Marginalizing over latent discrete parameters

I have a question regarding marginalization of latent discrete parameters. I have a model with some continuous parameters: theta(real), s_1(simplex), s_2(simplex), T_N(real), deltas(vector). The likelihood of the data depends on the continuous parameters and the discrete parameters: int_param(int[]). Then I need to marginalize those discrete parameters, but the number of possible values for the array int_param is different depending on the current values of continuous parameters.

I tried to put a uniform prior: log(1/P)=-log(P) over the P different possible values of int_param array.

Does this strategy would cause that the values of the continuous parameters with more possible values of int_param array tends to be more proposed during HMC ?

  real<lower=0.0, upper=2.0> K;
  int<lower=2> N;
  int<lower=2> n;
  int <lower=0> L;
  int<lower=0, upper=4> data_array[n,L];
  vector<lower=0.0001>[N] deltas;
  real<lower=0.0> T_N;
  real<lower=0.0> theta;
  simplex[N] s_1;
  simplex[n] s_2;
transformed parameters{
   positive_ordered[n-1] t=head(cumulative_sum(s_1),n-1) * T_N;
model {
vector[total_sample_size-1] J_diag;
 deltas ~ exponential(rep_vector(1, N)));
  theta ~ exponential(1);
 T_N~conditionalDensityTN(deltas[N], n);
//Jacobian adjustment of s_1 to t 
 J_diag= rep_vector(T_N,n-1);
  target += sum(log(J_diag));
target+=log_costum_likelihood(data_array, T_N, deltas, theta, t, s_1, S_2);//this function try to sum over all possible //values of  int_param compatible with the continuous parameters

Hi Fabian,

I thought that P (the number of possible values) was determined by the values of the remaining covariates? Do you really want to inject information about the likely covariate values via a nongenerative prior in this way? Also, it seems like P must be an integer, but then it cannot be a parameter in the model (it would need to be marginalized) and cannot be given a prior directly. Furthermore, P is absent from the model code that you’ve included.

I think you might get better answers to your question if you include the full model specification, including the likelihood function.

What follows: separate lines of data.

(** * Hardcover integration of autocaliweb: progress sync and metadata search

    A shallow embedding of [cps/services/hardcover.py] (class
    [HardcoverClient]) and [cps/metadata_provider/hardcover.py] (class
    [Hardcover]).  Python values decoded from JSON are kept as an untyped
    tree, every builtin that can raise returns in an error type, and the
    remote GraphQL endpoint is an arbitrary transition function on an
    abstract world; every request handed to [requests.post] is logged in
    the order it is sent. *)

From Stdlib Require Import ZArith List String Ascii Bool Lia.
From Stdlib Require Import Floats.SpecFloat.
Import ListNotations.

Local Open Scope string_scope.
Local Open Scope Z_scope.

(** ** Python values *)

(** What [json] decoding produces, plus [None].  A [dict] keeps insertion
    order, so it is an association list; JSON keys are strings.  A [str]
    is held as its UTF-8 encoding, one [ascii] per byte. *)
#[warnings="-register-all"]
Inductive pyval : Type :=
| PNone
| PBool (b : bool)
| PInt (z : Z)
| PFloat (f : spec_float)
| PStr (s : string)
| PList (l : list pyval)
| PDict (d : list (string * pyval)).

(** The exception classes the two modules can meet. *)
Inductive exn : Type :=
| AttributeError
| TypeError
| KeyError
| IndexError
| ValueError
| OverflowError
| ZeroDivisionError
| RequestException
| HTTPError
| JSONDecodeError
| Exception (msg : string).

Inductive res (A : Type) : Type :=
| Ok (a : A)
| Raise (e : exn).
Arguments Ok {A} a.
Arguments Raise {A} e.
Definition raised_class (f : transport_failure) : pyclass :=
  match f with
  | connection_refused | name_resolution_failed => ConnectionError
  | proxy_failed => ProxyError
  | tls_failed => SSLError
  | connect_timed_out => ConnectTimeout
  | read_timed_out => ReadTimeout
  | redirect_limit_exceeded => TooManyRedirects
  | body_truncated => ChunkedEncodingError
  end.

Inductive outcome : Type :=
| Failed (f : transport_failure) (msg : string)
| Answered (r : Response).

(** The surroundings of one run: the installed [requests] and what the
    network does with a GET request to a URL. *)
Record environment : Type := {
  requests_release : release;
  server : string -> outcome
}.

(** [print(line)].  The standard output is taken to accept the text: a
    line it cannot encode, or a closed output, is outside the model. *)
Definition print (line : fstring) : Py unit :=
  fun t => (inr tt, t ++ [PRINT line]).

(** [Response.raise_for_status()] *)
Definition raise_for_status (r : Response) : Py unit :=
  let http_error_msg :=
    if bool_decide (400 <= status_code r < 500) then
      pretty (status_code r) +:+ " Client Error: " +:+ reason r
        +:+ " for url: " +:+ url r
    else if bool_decide (500 <= status_code r < 600) then
      pretty (status_code r) +:+ " Server Error: " +:+ reason r
        +:+ " for url: " +:+ url r
    else EmptyString in
  if String.eqb http_error_msg EmptyString then ret tt
  else throw (Exn HTTPError (Arg (JStr http_error_msg))).

(** [try: body  except c1 as e: h1  except c2 as e: h2 ...]: the first
    clause whose class the exception is an instance of handles it; with
    no such clause the exception propagates. *)
Definition try_except {A : Type} (body : Py A)
    (clauses : list (pyclass * (exn -> Py A))) : Py A :=
  fun t =>
    match body t with
    | (inr a, t') => (inr a, t')
    | (inl e, t') =>
        match List.find (fun cl => isinstance e (fst cl)) clauses with
        | Some cl => snd cl e t'
        | None => (inl e, t')
        end
    end.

One possible approach to the marginalization might be to sum over all of the parameter values that you expect to ever be possible, where values that are impossible for a given realization of continuous parameters are given zeros in the sum. I think (but I’m not sure and I haven’t tried it), that in order for this to have a good chance of being effective in Stan, you’d hope that the likelihood of a given discrete value approaches zero as the parameters approach the boundary where that discrete value is disallowed. Otherwise, the likelihood function will be discontinuous in the continuous parameters, and Stan will very probably have trouble.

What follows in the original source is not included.